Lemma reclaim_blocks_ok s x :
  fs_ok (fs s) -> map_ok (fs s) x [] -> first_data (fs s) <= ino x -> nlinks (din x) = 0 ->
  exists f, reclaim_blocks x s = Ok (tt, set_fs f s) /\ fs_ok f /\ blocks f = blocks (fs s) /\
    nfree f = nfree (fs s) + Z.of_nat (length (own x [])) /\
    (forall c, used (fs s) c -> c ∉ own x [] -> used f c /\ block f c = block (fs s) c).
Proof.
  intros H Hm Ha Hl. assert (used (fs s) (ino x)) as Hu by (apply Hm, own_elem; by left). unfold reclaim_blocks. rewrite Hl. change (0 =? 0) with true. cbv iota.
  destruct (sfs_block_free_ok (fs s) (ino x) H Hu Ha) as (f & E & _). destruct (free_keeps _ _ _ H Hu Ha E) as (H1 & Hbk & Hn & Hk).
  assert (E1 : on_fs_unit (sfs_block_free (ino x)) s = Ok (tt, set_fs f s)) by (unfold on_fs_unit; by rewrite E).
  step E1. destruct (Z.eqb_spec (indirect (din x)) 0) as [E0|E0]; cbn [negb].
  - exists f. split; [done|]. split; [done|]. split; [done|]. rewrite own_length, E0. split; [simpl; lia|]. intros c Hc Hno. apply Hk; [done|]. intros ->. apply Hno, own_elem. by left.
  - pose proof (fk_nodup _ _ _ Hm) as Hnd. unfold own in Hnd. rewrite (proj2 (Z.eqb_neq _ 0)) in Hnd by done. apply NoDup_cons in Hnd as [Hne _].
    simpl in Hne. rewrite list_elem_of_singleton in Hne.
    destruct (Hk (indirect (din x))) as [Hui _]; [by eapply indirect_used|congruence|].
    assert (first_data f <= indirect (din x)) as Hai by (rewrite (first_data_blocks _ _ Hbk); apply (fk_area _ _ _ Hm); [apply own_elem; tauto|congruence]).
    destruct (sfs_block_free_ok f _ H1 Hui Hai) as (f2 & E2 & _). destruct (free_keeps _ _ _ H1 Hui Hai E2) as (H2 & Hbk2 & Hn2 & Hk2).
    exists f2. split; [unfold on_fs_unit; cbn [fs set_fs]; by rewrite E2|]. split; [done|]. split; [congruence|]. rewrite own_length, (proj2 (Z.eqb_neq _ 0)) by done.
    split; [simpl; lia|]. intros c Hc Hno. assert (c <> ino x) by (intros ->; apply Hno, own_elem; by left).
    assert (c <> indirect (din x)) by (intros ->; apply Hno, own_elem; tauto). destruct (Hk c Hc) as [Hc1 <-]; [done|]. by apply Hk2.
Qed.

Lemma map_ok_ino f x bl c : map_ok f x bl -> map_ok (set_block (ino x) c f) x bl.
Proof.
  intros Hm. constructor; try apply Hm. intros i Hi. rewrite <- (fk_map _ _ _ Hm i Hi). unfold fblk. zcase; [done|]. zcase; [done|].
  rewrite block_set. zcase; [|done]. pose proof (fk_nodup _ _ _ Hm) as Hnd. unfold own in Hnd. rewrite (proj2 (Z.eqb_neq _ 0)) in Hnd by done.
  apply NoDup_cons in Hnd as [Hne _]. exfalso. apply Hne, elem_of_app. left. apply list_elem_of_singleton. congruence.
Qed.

★ ★ ★

= THE PROBLEM =
Set down the records above once more, exactly as they stand.

= ANSWER BOX =
Lemma reclaim_blocks_ok s x :
  fs_ok (fs s) -> map_ok (fs s) x [] -> first_data (fs s) <= ino x -> nlinks (din x) = 0 ->
  exists f, reclaim_blocks x s = Ok (tt, set_fs f s) /\ fs_ok f /\ blocks f = blocks (fs s) /\
    nfree f = nfree (fs s) + Z.of_nat (length (own x [])) /\
    (forall c, used (fs s) c -> c ∉ own x [] -> used f c /\ block f c = block (fs s) c).
Proof.
  intros H Hm Ha Hl. assert (used (fs s) (ino x)) as Hu by (apply Hm, own_elem; by left). unfold reclaim_blocks. rewrite Hl. change (0 =? 0) with true. cbv iota.
  destruct (sfs_block_free_ok (fs s) (ino x) H Hu Ha) as (f & E & _). destruct (free_keeps _ _ _ H Hu Ha E) as (H1 & Hbk & Hn & Hk).
  assert (E1 : on_fs_unit (sfs_block_free (ino x)) s = Ok (tt, set_fs f s)) by (unfold on_fs_unit; by rewrite E).
  step E1. destruct (Z.eqb_spec (indirect (din x)) 0) as [E0|E0]; cbn [negb].
  - exists f. split; [done|]. split; [done|]. split; [done|]. rewrite own_length, E0. split; [simpl; lia|]. intros c Hc Hno. apply Hk; [done|]. intros ->. apply Hno, own_elem. by left.
  - pose proof (fk_nodup _ _ _ Hm) as Hnd. unfold own in Hnd. rewrite (proj2 (Z.eqb_neq _ 0)) in Hnd by done. apply NoDup_cons in Hnd as [Hne _].
    simpl in Hne. rewrite list_elem_of_singleton in Hne.
    destruct (Hk (indirect (din x))) as [Hui _]; [by eapply indirect_used|congruence|].
    assert (first_data f <= indirect (din x)) as Hai by (rewrite (first_data_blocks _ _ Hbk); apply (fk_area _ _ _ Hm); [apply own_elem; tauto|congruence]).
    destruct (sfs_block_free_ok f _ H1 Hui Hai) as (f2 & E2 & _). destruct (free_keeps _ _ _ H1 Hui Hai E2) as (H2 & Hbk2 & Hn2 & Hk2).
    exists f2. split; [unfold on_fs_unit; cbn [fs set_fs]; by rewrite E2|]. split; [done|]. split; [congruence|]. rewrite own_length, (proj2 (Z.eqb_neq _ 0)) by done.
    split; [simpl; lia|]. intros c Hc Hno. assert (c <> ino x) by (intros ->; apply Hno, own_elem; by left).
    assert (c <> indirect (din x)) by (intros ->; apply Hno, own_elem; tauto). destruct (Hk c Hc) as [Hc1 <-]; [done|]. by apply Hk2.
Qed.

Lemma map_ok_ino f x bl c : map_ok f x bl -> map_ok (set_block (ino x) c f) x bl.
Proof.
  intros Hm. constructor; try apply Hm. intros i Hi. rewrite <- (fk_map _ _ _ Hm i Hi). unfold fblk. zcase; [done|]. zcase; [done|].
  rewrite block_set. zcase; [|done]. pose proof (fk_nodup _ _ _ Hm) as Hnd. unfold own in Hnd. rewrite (proj2 (Z.eqb_neq _ 0)) in Hnd by done.
  apply NoDup_cons in Hnd as [Hne _]. exfalso. apply Hne, elem_of_app. left. apply list_elem_of_singleton. congruence.
Qed.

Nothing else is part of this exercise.